*** Opening of Provided records ***
(* ===== verification/Admin.v ===== *)
(** * Administration

    [src/admin.rs], [src/bin/nornctl.rs] and [src/keyshare.rs]: the socket and its
    permissions, the requests of a client and their answers, the client that asks, and
    keys as word lists.  JSON ([serde_json]) and BIP39 ([bip39]) are parameters; the
    visitors that [serde] derives for the structures are written out. *)

From S2P Require Import Prelude Collections Floats Crypto Hyperbolic Address Text Router Conn RouterToy.

(** ** JSON *)

(** The members of an object are in the order of the text, duplicates included. *)
#[local] Unset Elimination Schemes.
Inductive Value :=
| Null | Bool (b : bool) | Int (n : Z) | F32 (x : float) | F64 (x : float) | Str (s : bytes)
| Array (l : list Value) | Object (members : list (bytes * Value)).
#[local] Set Elimination Schemes.

Class SerdeJson := {
  json_print : Value → bytes;
  json_parse : bytes → option Value;
  (** the message of a parse error *)
  json_error : bytes → bytes }.

(** What is printed is read back, here for objects of ASCII strings and integers; it
    takes one line, in braces, of ASCII text. *)
Definition member_ok (m : bytes * Value) : Prop :=
  ascii m.1 ∧ match m.2 with Str s => ascii s | Int n => u64_ok n | Null => True | _ => False end.
Class SerdeJsonLaws `{SerdeJson} : Prop := {
  json_round ms : Forall member_ok ms → json_parse (json_print (Object ms)) = Some (Object ms);
  json_line v : newline ∉ json_print v;
  json_braces ms : ∃ body, json_print (Object ms) = [u8 123] ++ body ++ [u8 125];
  json_ascii ms : Forall member_ok ms → ascii (json_print (Object ms)) }.

(** The values of a member. *)
Definition members_of (key : bytes) (ms : list (bytes * Value)) : list Value :=
  map snd (filter (λ m, m.1 = key) ms).

(** [Value::get] after the text has been read into a map: the last one counts. *)
Definition get_member (key : bytes) (v : Value) : option Value :=
  match v with Object ms => last (members_of key ms) | _ => None end.

(** ** Requests and responses *)

Record Request := { method : bytes; req_uri : option bytes }.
*** Close of Provided records ***
__Exercise aim__. Each of the lines above must appear again, unchanged.

__Solution to the exercise__.
(* ===== verification/Admin.v ===== *)
(** * Administration

    [src/admin.rs], [src/bin/nornctl.rs] and [src/keyshare.rs]: the socket and its
    permissions, the requests of a client and their answers, the client that asks, and
    keys as word lists.  JSON ([serde_json]) and BIP39 ([bip39]) are parameters; the
    visitors that [serde] derives for the structures are written out. *)

From S2P Require Import Prelude Collections Floats Crypto Hyperbolic Address Text Router Conn RouterToy.

(** ** JSON *)

(** The members of an object are in the order of the text, duplicates included. *)
#[local] Unset Elimination Schemes.
Inductive Value :=
| Null | Bool (b : bool) | Int (n : Z) | F32 (x : float) | F64 (x : float) | Str (s : bytes)
| Array (l : list Value) | Object (members : list (bytes * Value)).
#[local] Set Elimination Schemes.

Class SerdeJson := {
  json_print : Value → bytes;
  json_parse : bytes → option Value;
  (** the message of a parse error *)
  json_error : bytes → bytes }.

(** What is printed is read back, here for objects of ASCII strings and integers; it
    takes one line, in braces, of ASCII text. *)
Definition member_ok (m : bytes * Value) : Prop :=
  ascii m.1 ∧ match m.2 with Str s => ascii s | Int n => u64_ok n | Null => True | _ => False end.
Class SerdeJsonLaws `{SerdeJson} : Prop := {
  json_round ms : Forall member_ok ms → json_parse (json_print (Object ms)) = Some (Object ms);
  json_line v : newline ∉ json_print v;
  json_braces ms : ∃ body, json_print (Object ms) = [u8 123] ++ body ++ [u8 125];
  json_ascii ms : Forall member_ok ms → ascii (json_print (Object ms)) }.

(** The values of a member. *)
Definition members_of (key : bytes) (ms : list (bytes * Value)) : list Value :=
  map snd (filter (λ m, m.1 = key) ms).

(** [Value::get] after the text has been read into a map: the last one counts. *)
Definition get_member (key : bytes) (v : Value) : option Value :=
  match v with Object ms => last (members_of key ms) | _ => None end.

(** ** Requests and responses *)

Record Request := { method : bytes; req_uri : option bytes }.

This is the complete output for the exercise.